アガバートは国立公園の入口のうち最も北にあり、谷底へ下りるには舗装路を離れることになります。四輪駆動車がようやく本領を発揮する場面です。多くの行程では低い尾根に登って谷を見下ろすのに30分ほどを充てており、白砂漠そのものより良かったと評価して戻ってくる旅行者も少なくありません。
1泊サファリのなかでの位置づけ
カイロ発の標準的な1泊2日は、ここまでのすべてを往路で回ります。カイロを7時から8時の間に出発し、正午ごろエル・バウィティに到着して食事をとり、四輪駆動車に乗り換え、午後半ばに黒砂漠を南下し、クリスタル・マウンテンとアガバートを経て、日没まで1時間を残して白亜のただ中の野営地に入ります。翌朝は日の出、朝食、そして復路。たいていはバハレイヤの温泉のひとつに立ち寄ります。復路はカイロまで7時間ほどを見込んでください。

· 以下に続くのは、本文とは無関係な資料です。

(* ===== verification/StationPoller.v ===== *)
(** * internal/station/poller.go: the live status of stations

    [poll] asks the dashboard of every active tenant for its status, keeps the
    answers in the cache the endpoints read and writes [is_online]. Before a
    request it checks that the address is in the tenants' network. *)

From stdpp Require Import gmap strings list fin_maps.
From Stdlib Require Import ZArith Lia.
From S2P Require Import Prelude GoStrings NetIP World Tables.
From S2P Require TenantStore StationStore.

Open Scope Z_scope.

Import TenantStore(PollableTenant, pt_ID, pt_LXCIP).

(** [station.Poller]; the check is switched off by tests only. *)
Record Poller := mkPoller { po_skipIPCheck : bool }.

Definition private10 : Prefix := mkPrefix (10 * 2 ^ 24) 8.

Definition isAllowedIP (ipStr : string) : bool :=
  let host := match SplitHostPort ipStr with Some (h, _) => h | None => ipStr end in
  match ParseIP host with
  | None => false
  | Some ip =>
      if IsLoopback ip || IsLinkLocalUnicast ip || IsUnspecified ip then false
      else NetContains private10 ip
  end.

Definition statusURL (lxcIP : string) : string := "http://" +:+ lxcIP +:+ ":80/api/status".

Definition cache (w : World) : gmap string StationStatus := ra_cache (w_radio w).
Definition set_cache (m : gmap string StationStatus) (w : World) : World :=
  set_radio (mkRadio (StationStore.stations w) m) w.

Section Poller.
Context `{Env}.

Definition GetStatus (tenantID : string) : P (option StationStatus) :=
  local (fun w => (cache w !! tenantID, w)).

Definition store_status (tenantID : string) (s : StationStatus) : P unit :=
  local (fun w => (tt, set_cache (<[tenantID := s]> (cache w)) w)).

(** [httpClient.Do]: the answer, when there is one. *)
Definition status_get (url : string) : P (res StatusAnswer) :=
  atom (fun w =>
    let w' := set_trace (w_trace w ++ [EvStatusGet url]) (set_tick (S (w_tick w)) w) in
    match env_ext (w_tick w) (EvStatusGet url) with
    | Some e => (Fail e, w')
    | None => (Ok (env_dashboard (w_tick w) url), w')
    end).

(** The zero status, with the time it was taken. *)
Definition offline : P StationStatus :=
  let! now := sample env_now in Ret (mkStationStatus false 0 EmptyString "0" now).

Definition fetchStatus (t : PollableTenant) : P StationStatus :=
  let url := statusURL (pt_LXCIP t) in
  match env_url_parse url with
  | None => offline
  | Some _ =>
      let? resp := status_get url catch _e => offline in
      if negb (sa_StatusCode resp =? 200) then offline else
      match sa_Data resp with
      | None => offline
      | Some data =>
          let! now := sample env_now in
          Ret (mkStationStatus (String.eqb (ds_StreamMode_Mode data) "live") (ds_Icecast_Listeners data)
                 (ds_Audio_Title data) (ds_BPM_Current data) now)
      end
  end.

(** One tenant of the cycle; a failure to write [is_online] is only logged. *)
Definition poll_one (p : Poller) (t : PollableTenant) : P unit :=
  if negb (po_skipIPCheck p) && negb (isAllowedIP (pt_LXCIP t)) then Ret tt else
  let! status := fetchStatus t in
  store_status (pt_ID t) status ;;;
  let! _e := StationStore.SetOnline (pt_ID t) (ss_IsOnline status) in
  Ret tt.

(** The loop ends early when the context is cancelled. *)
Fixpoint poll_tenants (p : Poller) (ts : list PollableTenant) : P unit :=
  match ts with
  | [] => Ret tt
  | t :: ts =>
      let! done := sample env_ctx_done in
      if (done : bool) then Ret tt else
      poll_one p t ;;; poll_tenants p ts
  end.

Definition poll (p : Poller) : P unit :=
  let? tenants := TenantStore.ListPollable catch _e => Ret tt in
  poll_tenants p tenants.

(** [Run] until the context is cancelled after [ticks] ticks of the timer. *)
Fixpoint Run (p : Poller) (ticks : nat) : P unit :=
  poll p ;;; match ticks with O => Ret tt | S n => Run p n end.

End Poller.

これが私たちの白砂漠・黒砂漠1泊サファリの形です。夜そのものと、ベドウィンのキャンプが実際どんな場所かについては白砂漠でのキャンプのガイドで扱っています。バハレイヤの遺跡も見たい場合は半日を追加してください。黄金のミイラの谷、貴族の墓、アレクサンドロス神殿にはそれぞれ独立した時間が必要で、私たちの黄金のミイラ ツアーと、あわせて読みたいオアシス・ガイドはその考えで組まれています。
プロのヒント:距離ではなく、光について交渉する
看板となる2か所は、1日の正反対の時間帯の光を必要とします。黒砂漠の円錐丘は真昼の太陽の下では平板で灰色に見え、日没前の2時間で本当に劇的になります。クリスタル・マウンテンは太陽の角度が低いときに輝き、正午には鈍くなるため、往路の午後よりも復路の午前に立ち寄るほうが良いことが多いのです。プライベートで旅行するなら、予約時にそう伝えてください。たいていのドライバーは快く順番を組み替えてくれますし、費用もかかりません。
費用、許可証、検問
道路沿いの2か所は無料です。2002年1月から保護されている白砂漠国立公園の入園料は、資料によって1人あたりおよそ5〜10ドルと幅があり、2026年の為替でごく大まかに250〜500エジプトポンドにあたります。これに車両料金と、宿泊キャンプの少額の料金が加わります。通常はツアー料金に含まれています。カイロ発の1泊サファリは、グループの人数にもよりますが、おおむね1人あたり100〜250ドルに収まります。エジプトポンドは変動が激しいので、ここに挙げた数字はすべて2026年時点のものと考えてください。
許可証は、多くの旅行者が思っている以上に重要です。
バハレイヤ・オアシス、ファラフラ、白砂漠、黒砂漠といった西方砂漠の地域に入る旅行者は、事前に許可証を申請し、公認ガイドを利用しなければなりません。
— 英国外務・英連邦・開発省 渡航情報、2026年
パスポートはコピーではなく原本を携行してください。オアシス間の検問では旅行者の情報が記録されます。エル・バウィティとシワを直接結ぶ道路は閉鎖され検問が置かれているため、3日間のシワ・アドベンチャーのようなシワ行程は、代わりにカイロから北回りのルートで向かいます。書類と車両の点検については砂漠の許可証、暑さ、旅行会社の選び方のガイドで扱っています。
いつ行くか
議論の余地はほとんどなく、10月から4月です。この道路に最も近い長期の観測記録をもつファラフラの気象観測所では、1月の平均最高気温が20C(68F)、平均最低気温が4.1C(39F)。町を離れれば夜は氷点近くまで下がるということです。4月には平均最高気温が31.6C(89F)、7月には37.8C(100F)まで上がり、開けた砂漠の気温はどの観測所の平均よりも高くなります。ファラフラの年間降水量はおよそ2mmですから、ここでの脅威は水ではなく風です。春にはハムシーンが吹きます。砂を含んだ熱風で、光を平板にし、ひどいときには砂漠の行程そのものを中止に追い込みます。
ドライブの組み立て方
2日間なら、標準の1泊行程を選び、黒砂漠は遅い時間に、クリスタル・マウンテンは早い時間にと頼んでください。4〜5日あるなら、ファラフラで一度旅を区切り、午前中をエル・ヘイズに充てましょう。窓の外を流れ去るのではなく、地質が積み上がっていくのを感じられます。1週間以上あるなら、この区間はダフラとハルガを経て南下する長い旅の序章になります。その行程は西方砂漠オアシス周遊ルートのガイドで道筋を示しています。どの形を選ぶにせよ、バハレイヤとファラフラの間の道は、旅の退屈な部分ではありません。砂漠が自らを語りはじめる部分です。